Exercise requirements:
This exercise calls for every line of the data below with the string "UrlParser" in it.

Supplied records:
(** [writeSubset]: the text it writes, on a writer that does not fail *)
Definition writeSubset (h : Header) (exclude : string → bool) : string :=
  foldr (λ kv out,
    foldr (λ v out, kv.1 +:+ ": " +:+ TrimString (headerNewlineToSpace v) +:+ CRLF +:+ out)
      out kv.2)
    "" (sortedKeyValues h exclude).

(** [Write], [write] and [WriteSubset]; a nil map excludes nothing *)
Definition Header_WriteSubset (h : Header) (exclude : string → bool) : string := writeSubset h exclude.
Definition Header_write (h : Header) : string := writeSubset h (λ _, false).
Definition Header_Write (h : Header) : string := Header_write h.

(** [Clone]: the values of all keys are copied into one array, in the order of
    the map iteration; a key has a slice of it, whose capacity is its length *)
Definition clone_into (acc : list string * gmap string (nat * nat)) (kv : string * list string)
  : list string * gmap string (nat * nat) :=
  ((acc.1 ++ kv.2)%list, <[kv.1 := (List.length acc.1, List.length kv.2)]> acc.2).
Definition Header_Clone (order : list (string * list string)) : list string * gmap string (nat * nat) :=
  foldl clone_into ([], ∅) order.

(** the header the slices show *)
Definition clone_view (c : list string * gmap string (nat * nat)) : Header :=
  (λ sl : nat * nat, take sl.2 (drop sl.1 c.1)) <$> c.2.

(** [CanonicalHeaderKey] *)
Definition CanonicalHeaderKey (s : string) : string := CanonicalMIMEHeaderKey s.

(** [ParseTime]; [time_Parse layout text] is the library's *)
Definition TimeFormat : string := "Mon, 02 Jan 2006 15:04:05 GMT".
Definition timeFormats : list string := [TimeFormat; "Monday, 02-Jan-06 15:04:05 MST"; "Mon Jan _2 15:04:05 2006"].

Fixpoint parse_time {T} (time_Parse : string → string → result string T) (zero : result string T)
    (layouts : list string) (text : string) : result string T :=
  match layouts with
  | [] => zero
  | layout :: layouts =>
      match time_Parse layout text with
      | Ok t => Ok t
      | r => parse_time time_Parse r layouts text
      end
  end.
Definition ParseTime {T} (time_Parse : string → string → result string T) (zero : T) (text : string) : result string T :=
  parse_time time_Parse (Ok zero) timeFormats text.

(** ** Requests *)

Record URL := { url_scheme : string; url_host : string; url_query : string }.

Class UrlParser := {
  ParseRequestURI : string → option URL;       (* url.ParseRequestURI *)
  QueryGet : string → string → string          (* url.Values.Get of the parsed query *)
}.

Class HttpGuts := {
  IsTokenRune : Z → bool;
  HeaderValuesContainsToken : list string → string → bool
}.

(** [(u *URL) Port] *)
Definition url_port (u : URL) : string :=
  match LastIndexByte (url_host u) ":" with
  | Some i =>
      let port := str_drop (S i) (url_host u) in
      if str_forall is_digit port then port else ""
  | None => ""
  end.

Record Request := mk_request {
  Method : string;
  Proto : string;
  ProtoMajor : Z;
  ProtoMinor : Z;
  ReqURL : URL;
  Port : Z;                      (* int32 *)
  Authority : string;
  ReqHeader : Header;
  ContentLength : Z;             (* int64 *)
  TransferEncoding : list string;
  Host : string;
  RemoteAddr : string;
  LocalAddr : string;
  RequestURI : string;
  Close : bool
}.

Inductive http_error :=
  | HText (e : text_error)
  | HBadString (what val : string)      (* badStringError *)
  | HUnsupportedTE (what : string) (raw : list string)
  | HUrl
  | HTooManyHosts.

Section Messages.
Context `{UrlParser} `{HttpGuts} `{GoUnicode}.

(** [s1] may be -1, in which case the second search starts at 0; both must
    find a space *)
Definition parseRequestLine (line : string) : string * string * string * bool :=
  match IndexByte line " " with
  | None => ("", "", "", false)
  | Some s1 =>
      let tail := str_drop (S s1) line in
      match IndexByte tail " " with
      | None => ("", "", "", false)
      | Some s2 => (str_take s1 line, str_take s2 tail, str_drop (S s2) tail, true)
      end
  end.

Definition isNotToken (r : Z) : bool := negb (IsTokenRune r).

Definition validMethod (method : string) : bool :=
  (0 <? String.length method) && negb (existsb isNotToken (runes method)).

Definition ParseHTTPVersion (vers : string) : Z * Z * bool :=
  if String.eqb vers "HTTP/1.1" then (1, 1, true)%Z
  else if String.eqb vers "HTTP/1.0" then (1, 0, true)%Z
  else if negb (HasPrefix vers "HTTP/") then (0, 0, false)%Z
  else match IndexByte vers "." with
  | None => (0, 0, false)%Z
  | Some dot =>
      let '(major, err) := Atoi (str_drop 5 (str_take dot vers)) in
      if bool_decide (err ≠ None) || (major <? 0)%Z || (1000000 <? major)%Z then (0, 0, false)%Z
      else
        let '(minor, err) := Atoi (str_drop (S dot) vers) in
        if bool_decide (err ≠ None) || (minor <? 0)%Z || (1000000 <? minor)%Z then (0, 0, false)%Z
        else (major, minor, true)
  end.

(** the result and the header, from which [Connection] may be removed *)
Definition shouldClose (major minor : Z) (header : Header) (removeCloseHeader : bool)
  : bool * Header :=
  if (major <? 1)%Z then (true, header) else
  let conv := default [] (header !! "Connection") in
  let hasClose := HeaderValuesContainsToken conv "close" in
  if (major =? 1)%Z && (minor =? 0)%Z
  then (hasClose || negb (HeaderValuesContainsToken conv "keep-alive"), header)
  else (hasClose, if hasClose && removeCloseHeader then Header_Del header "Connection" else header).

Definition fixPragmaCacheControl (header : Header) : Header :=
  match header !! "Pragma" with
  | Some (v :: _) =>
      if String.eqb v "no-cache" then
        match header !! "Cache-Control" with
        | None => <["Cache-Control" := ["no-cache"]]> header
        | Some _ => header
        end
      else header
  | _ => header
  end.

(** the content length of a header; the error is dropped by the callers *)
Definition contentLength_of (h : Header) : Z :=
  let contentLen := Header_get h "Content-Length" in
  if String.eqb contentLen "" then (-1)%Z
  else match Atoi contentLen with
       | (cl, None) => cl
       | (_, Some _) => (-1)%Z
       end.

Definition fillContentLength (r : Request) : Z := contentLength_of (ReqHeader r).

Definition fillAuthority (r : Request) : string :=
  if String.eqb (url_host (ReqURL r)) "" then Host r else url_host (ReqURL r).

Definition fillTransferEncoding (r : Request) : list string :=
  Header_Values (ReqHeader r) "Transfer-Encoding".

(** the port, and the conversion error *)
Definition fillPort (r : Request) : Z * option num_error :=
  let up := url_port (ReqURL r) in
  if negb (String.eqb up "") then let '(p, e) := Atoi up in (wrap_s 32 p, e)
  else if String.eqb (Method r) "CONNECT" then (443%Z, None)
  else if String.eqb (Host r) "" then (0%Z, None)
  else match SplitHostPort (Host r), LastIndexByte (Host r) ":" with
  | Some _, Some index =>
      let '(p, e) := Atoi (str_drop (S index) (Host r)) in (wrap_s 32 p, e)
  | _, _ => (80%Z, None)
  end.

Definition FormatRequestLine (r : Request) : string :=
  Method r +:+ " " +:+ RequestURI r +:+ " " +:+ Proto r.

Definition req_base (m u p : string) (maj min : Z) (url : URL) (h : Header) (host : string) : Request :=
  {| Method := m; Proto := p; ProtoMajor := maj; ProtoMinor := min; ReqURL := url;
     Port := 0; Authority := ""; ReqHeader := h; ContentLength := 0; TransferEncoding := [];
     Host := host; RemoteAddr := ""; LocalAddr := ""; RequestURI := u; Close := false |}.

(** the derived fields, in the order of [ReadRequest] *)
Definition fill_request (r : Request) : Request :=
  let '(cl, h) := shouldClose (ProtoMajor r) (ProtoMinor r) (ReqHeader r) false in
  let h := fixPragmaCacheControl h in
  let r := req_base (Method r) (RequestURI r) (Proto r) (ProtoMajor r) (ProtoMinor r)
             (ReqURL r) h (Host r) in
  {| Method := Method r; Proto := Proto r; ProtoMajor := ProtoMajor r; ProtoMinor := ProtoMinor r;
     ReqURL := ReqURL r; Port := (fillPort r).1; Authority := fillAuthority r; ReqHeader := h;
     ContentLength := fillContentLength r; TransferEncoding := fillTransferEncoding r;
     Host := Host r; RemoteAddr := ""; LocalAddr := ""; RequestURI := RequestURI r; Close := cl |}.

Exercise result:
Class UrlParser := {
Context `{UrlParser} `{HttpGuts} `{GoUnicode}.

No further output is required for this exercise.